Each line below should be written out again without any change.

........

(** * PDF uploader service: a shallow embedding of [main.py]

    The service accepts PDF uploads, extracts their text (natively, with an
    optional OCR fallback), stores the bytes in GridFS and a metadata record in
    the [document] collection, and offers a listing and a download endpoint.

    Python values are modelled as follows: a [str] is the list of its code
    points, [bytes] is a list of bytes, a [dict] is a finite map keyed by
    [str], exceptions are an explicit [outcome], and the handlers run in a
    state-and-exception monad over the [world] (the database handle and the
    history of outward effects).  What PyPDF2, the OCR provider, GridFS and
    the MongoDB driver answer during one request is an input of the model
    ([env]): a parse result, an HTTP response or a transport error, the ids
    the stores assign, and storage failures.

    Only exceptions that are instances of [Exception] are modelled;
    [GridFS(db)] and [await file.read()] do not raise; an [ObjectId] is made
    from 24 hexadecimal digits.  [database.py] and [schemas.py] are not among
    the sources: [create_document], [get_documents] and the [Document] schema
    follow the specification and say so. *)

From Stdlib Require Import String Ascii NArith ZArith List Lia Bool DecimalString.
From stdpp Require Import base option list gmap.

Import ListNotations.

(** ** Python strings *)

Module Py.

(** A [str] is an immutable sequence of code points: [len] is [length], the
    slice [s[:n]] is [firstn n s] and [+] is [++]. *)
Abbreviation char := N (only parsing).
Abbreviation str := (list N) (only parsing).

Abbreviation bytes := (list Byte.byte) (only parsing).

(** A string literal of the source. *)
Definition lit (s : string) : str :=
  map N_of_ascii (list_ascii_of_string s).

(** Truthiness of a [str]: non-empty. *)
Definition nonempty (s : str) : bool :=
  match s with
  | [] => false
  | _ :: _ => true
  end.

(** [str.isspace] on one code point: the characters [str.strip()] removes
    (bidirectional class WS, B or S, or category Zs). *)
Definition isspace (c : char) : bool :=
  ((9 <=? c) && (c <=? 13) || (28 <=? c) && (c <=? 32)
   || (c =? 133) || (c =? 160) || (c =? 5760)
   || (8192 <=? c) && (c <=? 8202)
   || (c =? 8232) || (c =? 8233) || (c =? 8239) || (c =? 8287)
   || (c =? 12288))%N.

Fixpoint lstrip (s : str) : str :=
  match s with
  | [] => []
  | c :: s' => if isspace c then lstrip s' else s
  end.

Definition rstrip (s : str) : str := rev (lstrip (rev s)).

........

> **Output below**:
(** * PDF uploader service: a shallow embedding of [main.py]

    The service accepts PDF uploads, extracts their text (natively, with an
    optional OCR fallback), stores the bytes in GridFS and a metadata record in
    the [document] collection, and offers a listing and a download endpoint.

    Python values are modelled as follows: a [str] is the list of its code
    points, [bytes] is a list of bytes, a [dict] is a finite map keyed by
    [str], exceptions are an explicit [outcome], and the handlers run in a
    state-and-exception monad over the [world] (the database handle and the
    history of outward effects).  What PyPDF2, the OCR provider, GridFS and
    the MongoDB driver answer during one request is an input of the model
    ([env]): a parse result, an HTTP response or a transport error, the ids
    the stores assign, and storage failures.

    Only exceptions that are instances of [Exception] are modelled;
    [GridFS(db)] and [await file.read()] do not raise; an [ObjectId] is made
    from 24 hexadecimal digits.  [database.py] and [schemas.py] are not among
    the sources: [create_document], [get_documents] and the [Document] schema
    follow the specification and say so. *)

From Stdlib Require Import String Ascii NArith ZArith List Lia Bool DecimalString.
From stdpp Require Import base option list gmap.

Import ListNotations.

(** ** Python strings *)

Module Py.

(** A [str] is an immutable sequence of code points: [len] is [length], the
    slice [s[:n]] is [firstn n s] and [+] is [++]. *)
Abbreviation char := N (only parsing).
Abbreviation str := (list N) (only parsing).

Abbreviation bytes := (list Byte.byte) (only parsing).

(** A string literal of the source. *)
Definition lit (s : string) : str :=
  map N_of_ascii (list_ascii_of_string s).

(** Truthiness of a [str]: non-empty. *)
Definition nonempty (s : str) : bool :=
  match s with
  | [] => false
  | _ :: _ => true
  end.

(** [str.isspace] on one code point: the characters [str.strip()] removes
    (bidirectional class WS, B or S, or category Zs). *)
Definition isspace (c : char) : bool :=
  ((9 <=? c) && (c <=? 13) || (28 <=? c) && (c <=? 32)
   || (c =? 133) || (c =? 160) || (c =? 5760)
   || (8192 <=? c) && (c <=? 8202)
   || (c =? 8232) || (c =? 8233) || (c =? 8239) || (c =? 8287)
   || (c =? 12288))%N.

Fixpoint lstrip (s : str) : str :=
  match s with
  | [] => []
  | c :: s' => if isspace c then lstrip s' else s
  end.

Definition rstrip (s : str) : str := rev (lstrip (rev s)).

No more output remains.